A lot still needs to be done to get the drug to market, though, meaning a lot could still go wrong. Seattle Genetics is still working on its game plan for what comes next with SGN-35, Siegall said. The company is negotiating with the FDA on the design of a couple of clinical trials that could offer proof the drug is good enough for approval. Siegall isn’t saying exactly what the trials will look like, but one for Hodgkin’s disease will probably enroll more than 100 patients and one for related T-cell lymphomas could enroll fewer than 100, he said. It’s possible the agency may not require the trials to be randomized, placebo-controlled studies—the gold standard of medical evidence—because there are no standard therapies for relapsed patients against which the drug could be compared, Siegall says.
That might make interpreting the results more difficult, but such a trial would likely speed up enrollment since patients wouldn’t worry about possibly getting stuck with little hope in a control group. Another thing that could speed the studies is if the FDA didn’t require Seattle Genetics to prove SGN-35 prolongs lives—which can also take years—but rather was satisfied with a surrogate measurement of effectiveness, like tumor shrinkage or a reduced rate of disease spread. Siegall wouldn’t say which way he thought the FDA was leaning on this question.
The company expects to announce what the trials will look like by the end of this year, he says. If all goes perfectly—always a big-time if in biotech—Seattle Genetics could start the studies in early 2009 and send the results to the FDA for approval in 2011.
Before that happens, potential partners apparently want their piece of the action. More than 10 large drugmakers have called to ask about a partnerships, Siegall says. The company has decided it will consider doing a deal outside the U.S. for SGN-35, which may also include one of its other products in development, he said.

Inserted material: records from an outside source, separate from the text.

Lemma mod_256_drop a t R : 8 <= t -> (a + 2 ^ t * R) mod 256 = a mod 256.
Proof.
  intros. replace (2 ^ t) with (2 ^ (t - 8) * 256).
  - replace (a + _) with (a + (2 ^ (t - 8) * R) * 256) by lia. apply Z_mod_plus_full.
  - change 256 with (2 ^ 8). rewrite <- Z.pow_add_r by lia. f_equal. lia.
Qed.

Lemma pack_byte_ok ks s i p :
  digits ks s -> pack_ok ks i p = true ->
  pack_byte s p = Some (mixed ks s / 2 ^ (8 * Z.of_nat i) mod 256).
Proof.
  intros D E. pose proof (digits_length _ _ D) as HL.
  assert (match p with Pack j _ | Pack2 j _ _ => (j < length s)%nat end) as Hj.
  { rewrite <- HL. destruct p; cbn [pack_ok] in E; repeat sound_step;
      match goal with H : Nat.ltb _ _ = true |- _ => apply Nat.ltb_lt in H end; lia. }
  destruct p as [j r|j r t]; cbn [pack_ok pack_byte] in *;
    destruct (mixed_drop ks s j D Hj) as (O & M & D');
    destruct (lookup_lt_is_Some_2 s j Hj) as [x Hx];
    destruct (lookup_lt_is_Some_2 ks j ltac:(lia)) as [k Hk];
    rewrite (drop_S s x j Hx), (drop_S ks k j Hk) in M, D';
    rewrite (nth_lookup_Some _ _ _ _ Hk) in E; rewrite Hx; cbn [mbind option_bind mixed] in *;
    repeat sound_step.
  - replace (8 * Z.of_nat i) with (offset ks j + r) by lia.
    rewrite Z.pow_add_r, <- Z.div_div, M by (try apply Z.pow_pos_nonneg; try apply Z.pow_nonzero; lia).
    unfold wrap. rewrite shiftr_div by lia. f_equal. change (2 ^ 8) with 256.
    apply orb_prop in H0 as [Hr%Z.leb_le|Hl%Nat.eqb_eq].
    + apply digits_length in D' as HL'.
      destruct (decide (drop (S j) ks = [])) as [Hn|Hn].
      * rewrite Hn. cbn [mixed]. by rewrite Z.mul_0_r, Z.add_0_r.
      * apply mixed_digits_cons in D' as (? & ? & _); [|done].
        rewrite split_word by lia. rewrite mod_256_drop by lia. done.
    + rewrite (drop_ge ks (S j)) by lia. cbn [mixed]. by rewrite Z.mul_0_r, Z.add_0_r.
  - rename select (Nat.ltb _ _ = true) into Hlt. apply Nat.ltb_lt in Hlt.
    destruct (lookup_lt_is_Some_2 s (S j) ltac:(lia)) as [y Hy].
    destruct (lookup_lt_is_Some_2 ks (S j) ltac:(lia)) as [k' Hk'].
    rewrite (drop_S s y _ Hy), (drop_S ks k' _ Hk') in M, D'.
    rewrite (nth_lookup_Some _ _ _ _ Hk') in *.
    apply mixed_digits_cons in D' as (? & ? & D'); [|done].
    replace (8 * Z.of_nat i) with (offset ks j + r) by lia.
    rewrite Z.pow_add_r, <- Z.div_div, M by (try apply Z.pow_pos_nonneg; try apply Z.pow_nonzero; lia).
    rewrite Hy. cbn [mbind option_bind mixed]. unfold wrap. f_equal. change (2 ^ 8) with 256.
    rewrite shiftr_div, shiftl_mul by lia. rewrite split_word by lia.
    replace (k - r) with t by lia.
    rewrite lor_add'; [|lia|].
    2:{ split; [apply Z.div_pos; [lia|apply Z.pow_pos_nonneg; lia]|].
        apply Z.div_lt_upper_bound; [apply Z.pow_pos_nonneg; lia|].
        rewrite <- Z.pow_add_r by lia. replace (r + t) with k by lia. lia. }
    rename select (_ || _ = true) into Ho. apply orb_prop in Ho as [Hr%Z.leb_le|Hl%Nat.eqb_eq].
    + destruct (decide (drop (S (S j)) ks = [])) as [Hn|Hn].
      * rewrite Hn. cbn [mixed]. rewrite Z.mul_0_r, Z.add_0_r. f_equal. lia.
      * apply mixed_digits_cons in D' as (? & ? & _); [|done].
        replace (_ + 2 ^ t * _) with (y * 2 ^ t + x / 2 ^ r + 2 ^ (t + k') * mixed (drop (S (S j)) ks) (drop (S (S j)) s)).
        { by rewrite mod_256_drop by lia. }
        rewrite Z.pow_add_r by lia. lia.
    + rewrite (drop_ge ks (S (S j))) by lia. cbn [mixed]. rewrite Z.mul_0_r, Z.add_0_r. f_equal. lia.
Qed.

Lemma pack_sound ks ps s :
  packs_ok ks ps = true -> digits ks s ->
  pack ps s = Some (le_digits 256 (length ps) (mixed ks s)).
Proof.
  intros E D. unfold packs_ok, pack in *.
  assert (forall i, forallb (fun '(i, p) => pack_ok ks i p) (zip (seq i (length ps)) ps) = true ->
    mapM (pack_byte s) ps
    = Some (le_digits 256 (length ps) (mixed ks s / 2 ^ (8 * Z.of_nat i)))) as G.
  { clear E. induction ps as [|p ps IH]; intros i E; [done|].
    cbn [length seq zip zip_with forallb] in E. apply andb_prop in E as [E1 E2].
    cbn [mapM length le_digits]. rewrite (pack_byte_ok ks s i p D E1), (IH _ E2).
    cbn [mbind option_bind]. do 3 f_equal.
    replace (8 * Z.of_nat (S i)) with (8 * Z.of_nat i + 8) by lia.
    rewrite Z.pow_add_r, <- Z.div_div by (try apply Z.pow_pos_nonneg; try apply Z.pow_nonzero; lia).
    done. }
  rewrite (G O E). by rewrite Z.div_1_r.
Qed.

(** ** Values of lists of words *)

Fixpoint low_value (a : list cell) : Z :=
  match a with [] => 0 | c :: a => Z.min (wt c * lo c) (wt c * hi c) + low_value a end.

Fixpoint high_value (a : list cell) : Z :=
  match a with [] => 0 | c :: a => Z.max (wt c * lo c) (wt c * hi c) + high_value a end.

Lemma value_range a s : covers a s -> low_value a <= value a s <= high_value a.
Proof.
  induction 1 as [|c x a s B G IH]; cbn [low_value high_value value]; [lia|].
  destruct (Z.le_ge_cases 0 (wt c)); nia.
Qed.

Lemma value_weightless a s : forallb (fun c => wt c =? 0) a = true -> value a s = 0.
Proof.
  revert s. induction a as [|c a IH]; intros [|x s] E; cbn [value forallb] in *; try done.
  apply andb_prop in E as [E1%Z.eqb_eq E2]. rewrite E1, IH by done. lia.
Qed.

Lemma value_take n a s :
  value a s = value (take n a) (take n s) + value (drop n a) (drop n s).
Proof.
  revert a s. induction n as [|n IH]; intros a s; [done|].
  destruct a as [|c a], s as [|x s]; cbn [take drop value]; try done.
  - by destruct (drop n a).
  - rewrite (IH a s). lia.
Qed.

Lemma run_app w p q s s' : run w p s = Some s' -> run w (p ++ q) s = run w q s'.
Proof.
  revert s. induction p as [|t p IH]; intros s E; cbn [run app] in *; [by simplify_eq|].
  destruct (exec w t s); [|done]. cbn [mbind option_bind] in *. by apply IH.
Qed.

Lemma eqm_0 x y : eqm 0 x y -> x = y.
Proof. unfold eqm. by rewrite !Z.mod_0_r. Qed.

Lemma value_app a b s t :
  length a = length s -> value (a ++ b) (s ++ t) = value a s + value b t.
Proof.
  revert s. induction a as [|c a IH]; intros [|x s] E; cbn [app value]; try done.
  rewrite IH by (by injection E). lia.
Qed.

(** Words of a sum, a difference: the cells of two lists combined. *)
Definition cells_2 (f : cell -> cell -> cell) (a b : list cell) : list cell := zip_with f a b.

Definition add_cell (x y : cell) : cell := Cell (lo x + lo y) (hi x + hi y) (wt x).
Definition sub_cell (x y : cell) : cell := Cell (lo x - hi y) (hi x - lo y) (wt x).

Lemma words_2 w (op : Z -> Z -> option Z) (f : Z -> Z -> Z) (k : cell -> cell -> cell) a b s t :
  (forall l h x y, in_word w l h = true -> l <= f x y <= h -> op x y = Some (f x y)) ->
  (forall c d x y, lo c <= x <= hi c -> lo d <= y <= hi d ->
    lo (k c d) <= f x y <= hi (k c d)) ->
  forallb (fun c => in_word w (lo c) (hi c)) (cells_2 k a b) = true ->
  covers a s -> covers b t ->
  mapM (fun '(x, y) => op x y) (zip s t) = Some (zip_with f s t)
  /\ covers (cells_2 k a b) (zip_with f s t).
Proof.
  intros Hop Hk E G. revert b t E. induction G as [|c x a s B G IH]; intros b t E G'.
  { split; [done|constructor]. }
  destruct G' as [|d y b t B' G']; [split; [done|constructor]|].
  cbn [cells_2 zip_with forallb] in *. apply andb_prop in E as [E1 E2].
  destruct (IH b t E2 G') as [X Y]. cbn [zip_with mapM].
  rewrite (Hop _ _ x y E1) by by apply Hk. cbn [mbind option_bind].
  rewrite X. split; [done|]. constructor; [by apply Hk|done].
Qed.

Lemma value_2 f k e a b s t :
  (forall x y, f x y = x + e * y) -> (forall c d, wt (k c d) = wt c) ->
  map wt a = map wt b -> covers a s -> covers b t ->
  value (cells_2 k a b) (zip_with f s t) = value a s + e * value b t.
Proof.
  intros Hf Hk E G. revert b t E. induction G as [|c x a s B G IH]; intros b t E G'.
  { destruct G'; [cbn; lia|done]. }
  destruct G' as [|d y b t B' G']; [done|]. injection E as E1 E2.
  cbn [cells_2 zip_with value]. rewrite Hf, Hk. unfold cells_2 in IH. rewrite (IH b t E2 G').
  rewrite E1. lia.
Qed.

Definition neg_cell (c : cell) : cell := Cell (- hi c) (- lo c) (wt c).

Lemma add_words w a b s t :
  forallb (fun c => in_word w (lo c) (hi c)) (cells_2 add_cell a b) = true ->
  covers a s -> covers b t ->
  mapM (fun '(x, y) => sadd w x y) (zip s t) = Some (zip_with Z.add s t)
  /\ covers (cells_2 add_cell a b) (zip_with Z.add s t).
Proof.
  apply (words_2 w (sadd w) Z.add add_cell).
  - intros. by eapply sadd_ok.
  - intros. cbn [lo hi add_cell]. lia.
Qed.

Lemma sub_words w a b s t :
  forallb (fun c => in_word w (lo c) (hi c)) (cells_2 sub_cell a b) = true ->
  covers a s -> covers b t ->
  mapM (fun '(x, y) => ssub w x y) (zip s t) = Some (zip_with Z.sub s t)
  /\ covers (cells_2 sub_cell a b) (zip_with Z.sub s t).
Proof.
  apply (words_2 w (ssub w) Z.sub sub_cell).
  - intros. by eapply ssub_ok.
  - intros. cbn [lo hi sub_cell]. lia.
Qed.

Lemma neg_words w a s :
  forallb (fun c => in_word w (- hi c) (- lo c)) a = true -> covers a s ->
  mapM (ssub w 0) s = Some (map Z.opp s) /\ covers (map neg_cell a) (map Z.opp s)
  /\ value (map neg_cell a) (map Z.opp s) = - value a s.
Proof.
  intros E G. induction G as [|c x a s B G IH]; [split_and!; [done|constructor|done]|].
  cbn [forallb] in E. apply andb_prop in E as [E1 E2]. destruct (IH E2) as (X & Y & V).
  cbn [mapM map]. rewrite (ssub_ok w _ _ 0 x E1) by lia. cbn [mbind option_bind]. rewrite X.
  split; [done|]. split; [constructor; [cbn; lia|done]|].
  cbn [value]. rewrite V. cbn [wt neg_cell]. lia.
Qed.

The opportunity doesn’t appear to be as big for SGN-35 as for an antibody like Avastin, that chokes off blood supply to multiple kinds of tumors. An estimated 6,000 to 8,000 patients in the U.S. and Europe get the type of disease treated by SGN-35, according to Seattle Genetics market research. At a price of $45,000 to $50,000 per year for the drug, it could generate $300 million to $400 million in sales, Siegall said.
Sales would go higher than that if doctors can show, as they are strategizing to do right now, that the drug may work for patients with earlier stages of Hodgkin’s and various lymphomas. If that happens, the company might need to hire another person to answer the phones.